## Task to complete
Using the entries below, write out the line with "Lemma seek_set_copying x", the line with "apply wp_bind. eapply wp_mono; [by apply seek_set_copying|", and every line in between, exactly as each is written.

## Data supplied

Lemma data_end_copying holes pos w :
  copying pos w -> (pos < length d)%nat -> (fl = [] -> holes = true) ->
  (holes = true -> exists x, d !! pos = Some x /\ is_data x = true) ->
  wp (data_end i holes pos (length d)) w (fun fin w' => copying pos w' /\ (pos < fin <= length d)%nat /\
    (fl = [] -> Forall (fun x => is_data x = true) (take (fin - pos) (drop pos d)))) (fun _ => True).
Proof.
  intros Hc Hp Hh Hx. unfold data_end. destruct holes.
  2: { apply wp_ret. split_and!; [done|lia|lia|]. intros H0. by specialize (Hh H0). }
  apply wp_bind, wp_sys.
  - intros e fl1 He Hfl1. apply wp_ret. split_and!; [by apply copying_faults|lia|lia|].
    intros H0. destruct Hc as [Hc _]. rewrite H0 in Hc. set_solver.
  - intros fl1 Hfl1. apply (copying_faults _ _ fl1) in Hc; [|done]. pose proof (holding_src _ _ Hc) as Hi. rewrite Hi.
    destruct (Nat.ltb_spec pos (length d)); [|lia]. apply wp_ret. split; [done|].
    destruct (Hx eq_refl) as (x & Hx1 & Hx2). clear Hx. destruct (find_from _ _ _) as [k|] eqn:E; cbn [default id].
    + apply find_from_Some in E as (Hle & (y & Hy & Hny) & Hall). rewrite lookup_drop in Hy.
      replace (pos + (k - pos))%nat with k in Hy by lia. pose proof (lookup_lt_Some _ _ _ Hy).
      assert (k <> pos) by (intros ->; rewrite Hx1 in Hy; simplify_eq; by rewrite Hx2 in Hny).
      split; [lia|]. intros _. eapply List.Forall_impl; [|exact Hall]. by intros [?|].
    + apply find_from_None in E. split; [lia|]. intros _. apply Forall_take.
      eapply List.Forall_impl; [|exact E]. by intros [?|].
Qed.

Lemma seek_set_copying x k pos w :
  copying pos w -> wp (seek_set x k) w (fun _ w' => copying pos w') (fun _ => True).
Proof. intros Hc. apply wp_sys; intros; by apply copying_faults. Qed.

Lemma copy_loop_copying fuel pos holes done w :
  copying pos w -> (length d - pos < fuel)%nat -> (fl = [] -> holes = true) ->
  wp (copy_loop fuel i o (length d) pos holes done) w (fun _ w' => copying (length d) w') (fun _ => True).
Proof using Hio Henxio Hnd.
  revert pos holes done w. induction fuel as [|fu IH]; intros pos holes done w Hc Hf Hh; [lia|]. cbn [copy_loop].
  destruct (Nat.ltb_spec pos (length d)) as [Hlt|Hge].
  2: { apply wp_ret. pose proof Hc as (_ & _ & _ & e & _ & (_ & ?) & _). assert (pos = length d) as -> by lia. done. }
  apply wp_bind. eapply wp_mono; [by apply next_data_copying| |done]. intros [[k|] h] w1; [|intros; by apply wp_ret].
  intros (Hc1 & Hk & Hh1 & Hx). apply wp_bind.
  eapply wp_mono; [apply data_end_copying; [done|lia|auto|done]| |done]. intros fin w2 (Hc2 & Hfin & Hdat).
  apply wp_bind. eapply wp_mono; [by apply seek_set_copying| |done]. intros a w3 Hc3.
  apply wp_bind. eapply wp_mono with (P := fun b w' => copying k w') (E := fun _ => True); [|intros b w4 Hc4|done].
  { destruct a; [by apply wp_ret|by apply seek_set_copying]. }
  apply wp_bind. destruct b as [e|b]; [by apply wp_die|]. apply wp_ret, wp_bind.
  eapply wp_mono; [apply copy_run_copying; [done|done|lia|done]| |done].
  intros r w5 (cnt & -> & Hc5). cbv beta iota. apply IH; [done|lia|auto].
Qed.
End copying.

## Exercise solution
Lemma seek_set_copying x k pos w :
  copying pos w -> wp (seek_set x k) w (fun _ w' => copying pos w') (fun _ => True).
Proof. intros Hc. apply wp_sys; intros; by apply copying_faults. Qed.

Lemma copy_loop_copying fuel pos holes done w :
  copying pos w -> (length d - pos < fuel)%nat -> (fl = [] -> holes = true) ->
  wp (copy_loop fuel i o (length d) pos holes done) w (fun _ w' => copying (length d) w') (fun _ => True).
Proof using Hio Henxio Hnd.
  revert pos holes done w. induction fuel as [|fu IH]; intros pos holes done w Hc Hf Hh; [lia|]. cbn [copy_loop].
  destruct (Nat.ltb_spec pos (length d)) as [Hlt|Hge].
  2: { apply wp_ret. pose proof Hc as (_ & _ & _ & e & _ & (_ & ?) & _). assert (pos = length d) as -> by lia. done. }
  apply wp_bind. eapply wp_mono; [by apply next_data_copying| |done]. intros [[k|] h] w1; [|intros; by apply wp_ret].
  intros (Hc1 & Hk & Hh1 & Hx). apply wp_bind.
  eapply wp_mono; [apply data_end_copying; [done|lia|auto|done]| |done]. intros fin w2 (Hc2 & Hfin & Hdat).
  apply wp_bind. eapply wp_mono; [by apply seek_set_copying| |done]. intros a w3 Hc3.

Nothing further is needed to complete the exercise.